By the mid-1950s, however, the UAW’s anti-communist white leaders had suppressed the interracial democracy that had allowed for earlier victories. The result was a union that bought short-term benefits for white workers by selling out Black workers. When the auto companies began moving production from the Detroit area to white suburbs and the segregated South, the UAW barely resisted, and even denied resources to local chapters that tried to resist. As the jobs moved to the suburbs, white workers were able to move with them, while the Black workers were stuck in Detroit — blocked by racist loan programs, realtors and government policy. The union was thus consenting to a transfer of jobs from Black to white workers. When the jobs later moved south, the UAW was abandoning both Black and white workers in the Detroit area, in exchange for modest wage increases in the short term for those workers who kept their jobs.

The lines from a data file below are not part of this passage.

(* ===== verification/ParentSelection.v ===== *)
(** Parent proxies ([proxy/ParentSelection.cc], [ParentSelection.h]): the records of
    parent.config, the choice of a parent for a request, and what happens when a parent
    fails.

    The records are shared by all transactions: a store [recs] from the identifiers of
    records to their contents, which every operation takes and returns.  An index into
    [parents] is a [Z], as the [int] of the code.  [None] as a result is a crash (a
    release assertion, a division by zero, a read outside the array) or a loop that
    does not end. *)

From S2P Require Import Prelude ParseRules HdrToken LibC Tokenizer.
From Stdlib Require Import Ascii.

Inductive ParentResultType := PARENT_UNDEFINED | PARENT_DIRECT | PARENT_SPECIFIED | PARENT_AGENT | PARENT_FAIL.

#[export] Instance ParentResultType_eq_dec : EqDecision ParentResultType.
Proof. solve_decision. Defined.

Record pRecord := mkParent { hostname : list Z; port : Z; failedAt : Z; failCount : Z; upAt : Z; scheme : option (list Z) }.

Inductive ParentRR_t := P_NO_ROUND_ROBIN | P_STRICT_ROUND_ROBIN | P_HASH_ROUND_ROBIN.

#[export] Instance ParentRR_t_eq_dec : EqDecision ParentRR_t.
Proof. solve_decision. Defined.

(** [parents] is [None] for the null pointer. *)
Record ParentRecord := mkRecord {
  line_num : Z; parents : option (list pRecord); record_scheme : option (list Z); round_robin : ParentRR_t; rr_next : Z; go_direct : bool
}.

Definition new_ParentRecord : ParentRecord := mkRecord 0 None None P_NO_ROUND_ROBIN 0 true.

Definition num_parents (rec : ParentRecord) : Z := Z.of_nat (length (default [] (parents rec))).

Definition set_parents (ps : option (list pRecord)) (rec : ParentRecord) : ParentRecord :=
  mkRecord (line_num rec) ps (record_scheme rec) (round_robin rec) (rr_next rec) (go_direct rec).

Definition recs := gmap nat ParentRecord.

(** [extApiRecord], or a record of the configuration. *)
Inductive RecRef := ExtApi | Rec (id : nat).

#[export] Instance RecRef_eq_dec : EqDecision RecRef.
Proof. solve_decision. Defined.

(** [epoch]: the table, by the number of the configuration it belongs to. *)
Record ParentResult := mkResult {
  r : ParentResultType; result_hostname : option (list Z); result_port : Z;
  line_number : Z; epoch : option nat; rec : option RecRef; last_parent : Z; start_parent : Z; wrap_around : bool; retry : bool
}.

Definition new_ParentResult : ParentResult := mkResult PARENT_UNDEFINED None 0 0 None None 0 0 false false.

Record ParentConfigParams := mkParams { ParentTable : nat; DefaultParent : option nat; ParentRetryTime : Z; ParentEnable : Z; FailThreshold : Z; DNS_ParentOnly : Z }.

(** Of a request: the time of the transaction, the address of the client, the parent
    set through the API, and the records whose lines [ControlMatcher] finds to match,
    in the order it tries them. *)
Record RequestData := mkRD { xact_start : Z; client_ip : Z; api_parent : option (option (list Z) * Z); matching : list nat }.

(** ** The choice of a parent *)

Section find.
Variables (config : ParentConfigParams) (xact_start : Z).

(** A parent that is up; one that may be tried again. *)
Definition parent_up (p : pRecord) : bool := (failedAt p =? 0) || (failCount p <? FailThreshold config).
Definition retry_due (p : pRecord) : bool := i32 (failedAt p + ParentRetryTime config) <? xact_start.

When Black workers in the Detroit area began organizing in the late 1960s against dangerous conditions and racist supervisors, they encountered fierce opposition from the union leadership. The Black radicals explicitly fought for both racial equality and the “uplifting of the working class as a whole.” And indeed, the strikes they organized stood to improve conditions, pay and job security for all workers. On the other hand, the defeat of the Black insurgents laid the foundation for five decades of union-negotiated givebacks that have hurt all auto workers.

The defeat of militant anti-racism has also spelled doom for numerous other unions. As goes the Black worker, so goes the whole working class.

Police Terror

The same logic applies to the movement against police terror. Ending police violence against people of color will also end police violence against whites. From 2013 through the end of November 2020, U.S. police had killed at least 8,658 people — hundreds of times more (total and per capita) than in other wealthy countries.

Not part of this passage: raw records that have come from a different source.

(** ** The order in which parents are tried *)

(** The indices from [cur] round to [start], which is not one of them unless it is
    [cur]. *)
Definition cyclic (n cur start : nat) : list nat := if (cur <? start)%nat then seq cur (start - cur) else seq cur (n - cur) ++ seq 0 start.

Lemma cyclic_length n cur start : (cur < n)%nat -> (start < n)%nat -> (0 < length (cyclic n cur start) <= n)%nat.
Proof. intros. unfold cyclic. destruct (Nat.ltb_spec cur start); rewrite ?length_app, !length_seq; lia. Qed.

Lemma cyclic_step n cur start : (cur < n)%nat -> (start < n)%nat ->
  cyclic n cur start = cur :: (if (S cur mod n =? start)%nat then [] else cyclic n (S cur mod n) start).
Proof.
  intros C S. unfold cyclic. destruct (decide (Datatypes.S cur = n)) as [E|E].
  - rewrite E, Nat.Div0.mod_same. destruct (Nat.ltb_spec cur start); [lia|]. replace (n - cur)%nat with 1%nat by lia. cbn [seq app]. f_equal.
    destruct (Nat.eqb_spec 0 start) as [<-|]; [done|]. rewrite (proj2 (Nat.ltb_lt 0 start)) by lia. by rewrite Nat.sub_0_r.
  - rewrite Nat.mod_small by lia. destruct (Nat.eqb_spec (Datatypes.S cur) start) as [<-|N].
    + rewrite (proj2 (Nat.ltb_lt _ _)) by lia. replace (Datatypes.S cur - cur)%nat with 1%nat by lia. done.
    + destruct (Nat.ltb_spec cur start).
      * rewrite (proj2 (Nat.ltb_lt _ _)) by lia. replace (start - cur)%nat with (Datatypes.S (start - Datatypes.S cur)) by lia. done.
      * rewrite (proj2 (Nat.ltb_ge _ _)) by lia. replace (n - cur)%nat with (Datatypes.S (n - Datatypes.S cur)) by lia. done.
Qed.

Lemma cyclic_nodup n cur start : NoDup (cyclic n cur start).
Proof.
  unfold cyclic. destruct (Nat.ltb_spec cur start); [apply NoDup_ListNoDup, seq_NoDup|]. apply NoDup_app. split_and!; [apply NoDup_ListNoDup, seq_NoDup| |apply NoDup_ListNoDup, seq_NoDup].
  intros i I J. apply list_elem_of_In, in_seq in I, J. lia.
Qed.

Lemma cyclic_bound n cur start i : (start < n)%nat -> i ∈ cyclic n cur start -> (i < n)%nat.
Proof. intros S. unfold cyclic. destruct (Nat.ltb_spec cur start); rewrite ?elem_of_app, !list_elem_of_In, !in_seq; lia. Qed.

(** ** The loop *)

Section loop.
Variables (config : ParentConfigParams) (t : Z) (ps : list pRecord).
Hypothesis Hn : Z.of_nat (length ps) < 2 ^ 31.

(** A parent that may be tried. *)
Definition usable (wrap : bool) (p : pRecord) : bool := parent_up config p || (wrap || retry_due config t p).

Definition usable_at (wrap : bool) (i : nat) : bool := match ps !! i with Some p => usable wrap p | None => false end.

(** The first parent in order that may be tried. *)
Definition first_usable (wrap : bool) (cur start : nat) : option nat := find (usable_at wrap) (cyclic (length ps) cur start).

Definition is_retry (i : nat) : bool := match ps !! i with Some p => negb (parent_up config p) | None => false end.

Lemma next_index cur : (cur < length ps)%nat -> Z.rem (Z.of_nat cur + 1) (Z.of_nat (length ps)) = Z.of_nat (S cur mod length ps).
Proof. intros C. rewrite Z.rem_mod_nonneg by lia. rewrite Nat2Z.inj_mod. f_equal. lia. Qed.

Lemma u32_index i : (i < length ps)%nat -> u32 (Z.of_nat i) = Z.of_nat i.
Proof. intros. apply wrapu_id; lia. Qed.

Lemma i32_index i : (i < length ps)%nat -> i32 (Z.of_nat i) = Z.of_nat i.
Proof. intros. apply wraps_id; lia. Qed.

Lemma try_parents_spec fuel wrap cur start : (cur < length ps)%nat -> (start < length ps)%nat -> (length (cyclic (length ps) cur start) <= fuel)%nat ->
  try_parents config t fuel ps (Z.of_nat start) wrap (Z.of_nat cur) = Some ((fun i => (Z.of_nat i, is_retry i)) <$> first_usable wrap cur start).
Proof.
  revert cur. induction fuel as [|fuel IH]; intros cur C S F; [pose proof (cyclic_length _ _ _ C S); lia|].
  cbn [try_parents]. rewrite (proj2 (Z.ltb_ge _ _)), Nat2Z.id by lia. unfold first_usable. rewrite cyclic_step in F |- * by done. cbn [find]. unfold usable_at at 1, usable.
  destruct (lookup_lt_is_Some_2 ps cur C) as [p Hp]. rewrite Hp. cbn [mbind option_bind]. destruct (parent_up config p) eqn:U; cbn [orb].
  { cbn [fmap option_fmap option_map]. unfold is_retry. by rewrite Hp, U. }
  destruct (wrap || retry_due config t p). { cbn [fmap option_fmap option_map]. unfold is_retry. by rewrite Hp, U. }
  rewrite next_index, u32_index by (done || apply Nat.mod_upper_bound; lia). destruct (Nat.eqb_spec (Datatypes.S cur mod length ps) start) as [->|N].
  - by rewrite Z.eqb_refl.
  - rewrite (proj2 (Z.eqb_neq _ _)) by lia. apply IH; [apply Nat.mod_upper_bound; lia|done|]. cbn [length] in F. lia.
Qed.

Lemma first_usable_wrap cur start : (cur < length ps)%nat -> (start < length ps)%nat -> first_usable true cur start = Some cur.
Proof.
  intros C S. unfold first_usable. rewrite cyclic_step by done. cbn [find]. unfold usable_at at 1, usable. destruct (lookup_lt_is_Some_2 ps cur C) as [p ->]. by rewrite orb_true_r.
Qed.

(** The result for the parent [i]. *)
Definition specified (i : nat) (wrap : bool) (result : ParentResult) : ParentResult :=
  mkResult PARENT_SPECIFIED (hostname <$> ps !! i) (default 0 (port <$> ps !! i)) (line_number result) (epoch result) (rec result) (Z.of_nat i) (start_parent result) wrap (is_retry i).

Definition bypass_ok (rc : ParentRecord) : bool := go_direct rc && (DNS_ParentOnly config =? 0).

(** What a search makes of the result. *)
Definition searched (rc : ParentRecord) (cur start : nat) (result : ParentResult) : ParentResult :=
  match first_usable (wrap_around result) cur start with
  | Some i => specified i (wrap_around result) result
  | None => if bypass_ok rc then no_parents rc result else specified start true result
  end.

Lemma choose_spec i b wrap result : (i < length ps)%nat -> b = is_retry i -> wrap_around result = wrap -> choose ps (Z.of_nat i) b result = Some (specified i wrap result).
Proof. intros I -> <-. unfold choose, specified. rewrite Nat2Z.id, u32_index by done. by destruct (lookup_lt_is_Some_2 ps i I) as [p ->]. Qed.

Lemma first_usable_bound wrap cur start i : (start < length ps)%nat -> first_usable wrap cur start = Some i -> (i < length ps)%nat.
Proof. intros S E. apply find_some in E as [E _]. apply list_elem_of_In in E. by apply (cyclic_bound _ cur start). Qed.

Lemma find_loop_spec rc cur start result : (cur < length ps)%nat -> (start < length ps)%nat -> start_parent result = Z.of_nat start ->
  find_loop config t rc ps (Z.of_nat cur) result = Some (searched rc cur start result).
Proof.
  intros C S E. unfold find_loop. rewrite E, try_parents_spec by (done || pose proof (cyclic_length _ _ _ C S); lia). cbn [mbind option_bind]. unfold searched.
  destruct (first_usable (wrap_around result) cur start) as [i|] eqn:F; cbn [fmap option_fmap option_map].
  - apply choose_spec; [by eapply first_usable_bound|done|done].
  - unfold bypass_ok. destruct (go_direct rc && _); [done|]. cbn [start_parent with_start]. rewrite ?E, i32_index, try_parents_spec, first_usable_wrap by (done || pose proof (cyclic_length _ _ _ S S); lia).
    cbn [mbind option_bind fmap option_fmap option_map]. rewrite (choose_spec start _ true) by done. unfold specified. cbn. by rewrite E.
Qed.
End loop.

(** ** A call of [FindParent] *)

Section call.
Variables (config : ParentConfigParams) (rd : RequestData) (rc : ParentRecord) (ps : list pRecord).
Hypothesis Hps : parents rc = Some ps.
Hypothesis Hn : 0 < Z.of_nat (length ps) < 2 ^ 31.
Hypothesis Hrr : 0 <= rr_next rc < 2 ^ 31.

In an attempt to discredit Black protest, Trump recently declared that police kill “more white people” than non-whites. The statement is almost true, since about half (49 percent since 2013) of the victims of police violence are white. But Trump’s conclusion is disingenuous: it neglects the much higher per-capita rates at which Black, Indigenous and Latinx people are killed, and it implies that because whites are also brutalized, there’s no reason for non-whites to be angry. It’s like saying Black people have no right to protest Trump’s homicidal response to COVID-19 because the virus also kills white people.

Yet Trump’s comment did inadvertently reveal that whites share an interest in stopping police violence. If the movement achieved a 50 percent decline in police murders, thousands of white lives would be saved.

Moreover, if the demand to defund the police is even partially successful, it will produce manifold economic benefits for working people of all races. Defunding the police by even 50 percent would free up $58 billion a year to be spent on public education, health care, community-run violence prevention programs and a Green New Deal, in the process creating hundreds of thousands of professional, administrative and industrial jobs that pay living wages.

Your Liberation and Mine

Australian Aboriginal organizer Lilla Watson famously said to non-Aboriginal supporters, “If you have come here to help me, you are wasting your time. But if you have come because your liberation is bound up with mine, then let us work together.” The lesson for non-Black observers of the recent protests is clear: most non-Black people will benefit from the Black resistance, and should join not just as well-meaning “allies” but as partners in rebellion.

This shared interest doesn’t mean we all have the exact same experiences. The voices of the most oppressed should always carry special weight on the questions that affect them. When movements do that, all workers benefit.